▼▼▼

Lemma body_is X v : bytes X -> (CBS_is_valid_asn1_integer X).1 = true -> int_val X = v -> int_body v = X.
Proof. intros Hb Hv <-. rewrite valid_int_body in Hv by done. apply bool_decide_eq_true in Hv. done. Qed.

(** The test of the code on a number of two bytes or more. *)
Lemma valid_cons b c X : in_u 8 b -> in_u 8 c ->
  (CBS_is_valid_asn1_integer (b :: c :: X)).1 = negb ((b =? 0) && (c <? 128) || (b =? 255) && (128 <=? c)).
Proof.
  intros Hb Hc. cbn [CBS_is_valid_asn1_integer fst]. rewrite (land_80 c) by done.
  destruct (decide (c < 128)) as [H|H]; [rewrite (proj2 (Z.ltb_lt c 128)) by lia|rewrite (proj2 (Z.ltb_ge c 128)) by lia];
    [rewrite (proj2 (Z.leb_gt 128 c)) by lia|rewrite (proj2 (Z.leb_le 128 c)) by lia]; cbn [Z.eqb negb]; by destruct (b =? 0), (b =? 255).
Qed.

Lemma int_val_nonneg b X : b < 128 -> int_val (b :: X) = be_val (b :: X).
Proof. intros H. unfold int_val. by rewrite (proj2 (Z.ltb_lt b 128)) by lia. Qed.

Lemma int_val_neg b X : 128 <= b -> int_val (b :: X) = be_val (b :: X) - 2 ^ (8 * Z.of_nat (length (b :: X))).
Proof. intros H. unfold int_val. by rewrite (proj2 (Z.ltb_ge b 128)) by lia. Qed.

(** ** The octets of a value from its magnitude *)

Lemma body_nonneg b bs : bytes (b :: bs) -> canonical false (b :: bs) = true ->
  int_body (be_val (b :: bs)) = if 127 <? b then 0 :: b :: bs else b :: bs.
Proof.
  intros Hb Hc. pose proof Hb as Hb'. apply Forall_cons in Hb' as [Hb1 _]. assert (in_u 8 0) as H0 by (unfold in_u; lia).
  destruct (127 <? b) eqn:E; (apply Z.ltb_lt in E || apply Z.ltb_ge in E); apply body_is.
  - by constructor.
  - rewrite valid_cons by done. rewrite (proj2 (Z.ltb_ge b 128)) by lia. done.
  - rewrite int_val_nonneg by lia. rewrite be_val_cons. lia.
  - done.
  - destruct bs as [|c bs]; [done|]. apply Forall_cons in Hb as [_ Hb]. apply Forall_cons in Hb as [Hc1 _].
    rewrite valid_cons by done. cbn [canonical] in Hc. rewrite bool_decide_eq_false_2, orb_false_r in Hc by done.
    destruct (b =? 0); [done|]. cbn [andb orb]. rewrite (proj2 (Z.eqb_neq b 255)) by lia. done.
  - by rewrite int_val_nonneg by lia.
Qed.
(* ===== verification/Asn1Time.v ===== *)
(** * BoringSSL: ASN.1 times ([time_support.c], [a_utctm.c], [a_gentm.c],
    [a_time.c])

    [struct tm] with the members the code uses.  [int] and [long] have 32 and 64
    bits; signed overflow is undefined.  A function that returns 0 or 1 and
    fills in a [struct tm] is a [proc] over the structure, which is [None] for
    the null pointer.  [gmtime_r] of the C library is the calendar. *)
From S2P Require Import Prelude CBuf CProc Asn1String Calendar.

Record tm : Type := mk_tm { tm_sec : Z; tm_min : Z; tm_hour : Z; tm_mday : Z; tm_mon : Z; tm_year : Z }.

Definition SECS_PER_DAY := 24 * 60 * 60.

(** [gmtime_r]: NULL if the year does not fit. *)
Definition OPENSSL_gmtime (time : Z) : option tm :=
  let dt := civil (time / SECS_PER_DAY) in
  let s := time mod SECS_PER_DAY in
  if bool_decide (in_s 32 (year dt - 1900))
  then Some (mk_tm (s mod 60) (s / 60 mod 60) (s / 3600) (day dt) (month dt - 1) (year dt - 1900))
  else None.

(** ** Julian days *)

Definition date_to_julian (y m d : Z) : option Z :=
  m14 ← i32 (m - 14);
  let q := Z.quot m14 12 in
  a ← i32 (y + 4800); a ← i32 (a + q); a ← i32 (1461 * a);
  b ← i32 (m - 2); q12 ← i32 (12 * q); b ← i32 (b - q12); b ← i32 (367 * b);
  c ← i32 (y + 4900); c ← i32 (c + q); c ← i32 (3 * Z.quot c 100);
  r ← i32 (Z.quot a 4 + Z.quot b 12); r ← i32 (r - Z.quot c 4); r ← i32 (r + d); i32 (r - 32075).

▲▲▲

Work required. Every line from the top of the material through the line containing "Lemma valid_cons b" must be transcribed exactly, and no other line may appear.

Solution to this problem.
Lemma body_is X v : bytes X -> (CBS_is_valid_asn1_integer X).1 = true -> int_val X = v -> int_body v = X.
Proof. intros Hb Hv <-. rewrite valid_int_body in Hv by done. apply bool_decide_eq_true in Hv. done. Qed.

(** The test of the code on a number of two bytes or more. *)
Lemma valid_cons b c X : in_u 8 b -> in_u 8 c ->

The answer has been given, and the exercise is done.